Bellevue Philharmonic sets weekend of music

Renowned American composer-conductor Aaron Jay Kernis will be the featured star on the podium of the Bellevue Philharmonic Orchestra on Nov. 22-23, when he leads the orchestra in his own “Musica Celestis for Strings,” as part of a masterworks series program in the Meydenbauer Center Theater.

And the orchestra’s popular “A Little Night Music” series of intimate music-and-wine evenings in the Bellevue Arts Museum continues Nov. 21 with two well-known Northwest pianists: Judith Cohen and Dean Williamson, playing Ravel’s charming “Mother Goose Suite” for One Piano, Four Hands.

Kernis is one of today’s most successful, listenable composers for orchestra, with a long list of awards headed by a Pulitzer Prize and commissions from such organizations as the New York Philharmonic and the Philadelphia Orchestra.

In the Bellevue Philharmonic’s program, Kernis also is set to conduct three other American works: Bernstein’s jazzy “On the Town” Overture, Copland’s “Appalachian Spring,” and Kevin Puts’ 1997 Marimba Concerto, inspired by Mozart’s music (with Naoko Takada, marimba soloist).

Cohen, who tours and records internationally, will also be heard in works of Scarlatti, Debussy, Ravel, Schulhoff, and Ginastera in the “A Little Night Music” series event.

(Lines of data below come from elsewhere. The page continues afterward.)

Lemma applyTier_fold_Permutation (quantity : Z) (ds ds' : list Discount.t) :
  Permutation ds ds' ->
  forall init, fold_left (applyTier quantity) ds init
               = fold_left (applyTier quantity) ds' init.
Proof.
  induction 1 as [| d ds ds' _ IH | d1 d2 ds | ds1 ds2 ds3 _ IH1 _ IH2];
    intros init; simpl.
  - reflexivity.
  - apply IH.
  - rewrite applyTier_swap. reflexivity.
  - rewrite IH1. apply IH2.
Qed.

(** C6.  Two cart items with the same quantity whose products list the same
    tiers in a different order get the same applied discount. *)
Theorem getAppliedDiscount_Permutation (item item' : CartItem.t) :
  CartItem.quantity item = CartItem.quantity item' ->
  Permutation (Product.discounts (CartItem.product item))
              (Product.discounts (CartItem.product item')) ->
  getAppliedDiscount item = getAppliedDiscount item'.
Proof.
  intros Hq Hperm. unfold getAppliedDiscount. rewrite Hq.
  apply applyTier_fold_Permutation. exact Hperm.
Qed.

Lemma getAppliedDiscount_Permutation_witness :
  let item := CartItem.mk product_p1 5 in
  let item' := CartItem.mk (Product.mk "p1" "상품1" 10000 3 (List.rev tiers_2_5)) 5 in
  CartItem.quantity item = CartItem.quantity item'
  /\ Permutation (Product.discounts (CartItem.product item))
                 (Product.discounts (CartItem.product item'))
  /\ getAppliedDiscount item = getAppliedDiscount item'.
Proof.
  intros item item'.
  assert (Hq : CartItem.quantity item = CartItem.quantity item') by reflexivity.
  assert (Hp : Permutation (Product.discounts (CartItem.product item))
                           (Product.discounts (CartItem.product item')))
    by (simpl; apply perm_swap).
  split; [ exact Hq | split; [ exact Hp | ] ].
  exact (getAppliedDiscount_Permutation item item' Hq Hp).
Defined.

Williamson, her partner that evening in the Ravel suite, frequently has been featured as both conductor and pianist. He now is artistic director of Opera Cleveland, and is scheduled to conduct Seattle Opera’s upcoming “The Marriage of Figaro.”

Pianist Robert Taub, originally scheduled to perform Nov. 21, will instead be featured in a Beethoven recital in the May 15th (2009) “A Little Night Music” series.

Hear Kernis with the orchestra at 7:30 p.m. Nov. 22, 2 p.m. Nov. 23, in Bellevue’s Meydenbauer Theatre ($10-$38, 425-455-4171 or www.bellevuephil.org). The Cohen/Williamson “A Little Night Music” performance is set for 7:30 p.m. Nov. 21 in the Bellevue Arts Museum ($7-$20, as above).